EGG HARBOR CITY — In the hopes of preventing the Egg Harbor City Lake and Campground from losing its prime attraction, City Council is applying for a federal hazard mitigation grant to rebuild the main dam and the bulkheading around it.
The project has a projected cost of about $600,000, and the city’s 25 percent share would be about $150,000, said Council President Ed Dennis.
The sluice gate on the dam is leaking and can’t be closed completely, said Dennis. While it could be opened to handle a large rain event, “we’re afraid we’ll open it one of these days and it’s not going to close again,” Dennis said.
If that happened, the lake would essentially drain away. It would be terrible for the city, which owns the lake and campground, said Mayor Lisa Jiampetti. So officials have decided not to manipulate the gate to avoid such an outcome.
“About 7,000 to 8,000 people a year use the lake,” she said, generating revenue for the city and giving residents and tourists a place to swim. Fees at the lake alone generated $51,000 for the city last year, she said.
There are no homes in the direct path of the water, just woodlands, said Councilman Pat Moran, who heads up parks and recreation. The creek water comes in from Mullica Township and heads toward Clarks Landing Road to the Mullica River through wooded areas, he said.
In August 2010, a much smaller secondary dam on the lake failed and water levels dropped by about 5 feet before an emergency repair was complete, at a cost of $35,000.
The inability to open and close the gate when needed has meant water has already overwashed the bulkheads around the main dam, said Jiampetti. A 2011 inspection of the concrete and timber bulkheads showed they have been cracked and compromised.
“The water comes over the top and washes out all the sand from the parking lot into the creek,” Jiampetti said. The erosion has left the hard-packed sand parking lot with dozens of deep holes.

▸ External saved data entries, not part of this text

(** * Tenant catalogue, role/group synchronisation and RFP snapshots

    A shallow embedding of the two Django model modules of the backend:

    - [Auth]    : authentication/models.py, the [User] record with its
                  single-role foreign key, the [groups] many-to-many relation
                  and the three signal receivers that keep them in step;
    - [Project] : project/models.py, the tenant-owned catalogue tables, the
                  [visible_to] query, the unique constraints, the
                  [on_delete] policies and the finalized snapshot.

    Primary keys are Python integers, modelled as [Z].  Tables are finite
    maps from primary key to row, many-to-many relations are finite sets of
    primary keys, a query set is the list of its rows in query order. *)

From Stdlib Require Import ZArith.
From stdpp Require Import base option list sorting gmap sets strings.

Local Open Scope Z_scope.
Set Warnings "-clear-no-such-hyp".

(* ===================================================================== *)
(** * authentication/models.py                                            *)
(* ===================================================================== *)
Module Auth.

(** ** Data *)

(** What the database holds for one user: the column [auth_user.role_id]
    and the rows of the join table behind [User.groups]. *)
Record Stored := mkStored {
  role : option Z;
  groups : gset Z;
}.

(** The Python object that is passed to the receivers as [instance].
    [role_id] is the in-memory attribute; [_desired_role_id] is the attribute
    set by the [pre_save] receiver: [None] when the object has no such
    attribute, [Some v] when it holds [v] ([v] itself may be Python's
    [None]). *)
Record UserInstance := mkInstance {
  role_id : option Z;
  _desired_role_id : option (option Z);
}.

Record World := mkWorld {
  stored : Stored;
  instance : UserInstance;
}.

(** The [action] argument of [m2m_changed]. *)
Inductive Action :=
  | pre_add | post_add | pre_remove | post_remove | pre_clear | post_clear.

#[global] Instance Action_eq_dec : EqDecision Action.
Proof. solve_decision. Defined.

(** The signals the receivers of this module are connected to.  [pk_set] is
    a set of primary keys for the add and remove actions and Python's
    [None] for the clear actions. *)
Inductive Signal :=
  | pre_save
  | post_save
  | m2m_changed (action : Action) (pk_set : option (gset Z)).

(** [instance.groups.order_by("pk").values_list("pk", flat=True).first()] *)
Definition first_by_pk (s : gset Z) : option Z :=
  head (merge_sort Z.le (elements s)).

(** Python truthiness of [pk_set]: [None] and the empty set are false. *)
Definition truthy (pk_set : option (gset Z)) : bool :=
  match pk_set with
  | Some s => bool_decide (s ≠ ∅)
  | None => false
  end.

(** [User.objects.get(pk=...)]: a fresh object whose attributes are the
    stored columns. *)
Definition load (s : Stored) : World :=
  mkWorld s (mkInstance (role s) None).

(** [User.objects.filter(pk=instance.pk).update(role=...)]: the column is
    written in the database; no signal is sent and the Python object is
    not touched. *)
Definition update_role (new_role_id : option Z) (w : World) : World :=
  mkWorld (mkStored new_role_id (groups (stored w))) (instance w).

Definition with_groups (g : gset Z) (w : World) : World :=
  mkWorld (mkStored (role (stored w)) g) (instance w).

(** The [UPDATE] that [Model.save()] issues between [pre_save] and
    [post_save]: the in-memory [role_id] is written to the row. *)
Definition write_row (w : World) : World :=
  mkWorld (mkStored (role_id (instance w)) (groups (stored w))) (instance w).

(** [user.role_id = r] *)
Definition assign_role (r : option Z) (w : World) : World :=
  mkWorld (stored w) (mkInstance r (_desired_role_id (instance w))).

(** The invariant of the synchronisation: the stored role is null or one of
    the stored groups. *)
Definition role_in_groups (s : Stored) : Prop :=
  match role s with
  | None => True
  | Some r => r ∈ groups s
  end.

#[global] Instance role_in_groups_dec s : Decision (role_in_groups s).
Proof. unfold role_in_groups. destruct (role s); apply _. Defined.

Section Sync.
(** The order in which CPython iterates over a set of integers is not
    specified; [set_iter] is that order. *)
Context (set_iter : gset Z → list Z).

(** ** Receivers *)

(** [_remember_desired_role], connected to [pre_save]. *)
Definition _remember_desired_role (w : World) : World :=
  mkWorld (stored w)
          (mkInstance (role_id (instance w)) (Some (role_id (instance w)))).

City Council has submitted a letter of intent to apply for about $600,000 in Federal Emergency Management Agency funds to rebuild the dam, its sluice gate and bulkhead.
“Now we wait to see if we qualify,” Dennis said. “We should hear sometime in March or April.”
If qualified, the city would be invited to complete the grant itself, he said.
If approved, the FEMA grant would cover 75 percent of the cost, said Dennis. The city would have to pass a bond ordinance to cover its $150,000 share, he said.
The city would also have to go to the state Department of Environmental Protection and the Pinelands Commission for approvals. He wouldn’t expect the bidding process to start until the fall or early next spring.
The lake has become a positive attraction in recent years, after Jiampetti initiated new policies such as an annual cleanup day to improve the area, when she headed up parks and recreation as a councilwoman.
May 4 will be the sixth annual cleanup day at the park, with volunteers picking up litter from the lakeshore, camping area and hiking trails.
For the last few years, the city has contracted with Pomona RV Park and Campground, in Galloway Township, to professionally manage the campground. The company pays the city 10 percent of its earnings. Last year, the campground generated $30,000, and the city’s share was $3,000, Jiampetti said.
Since the campground has been professionally managed, the lake alone is now generating more income for the city than the lake and campground did before, she said. Both the city and new manager have made improvements to buildings such as the restrooms and camp store.
“Years ago, it was badly managed and there was a lot of rabble rousing. Nobody wanted to come here,” Jiampetti said. “Now this place is packed in summer.”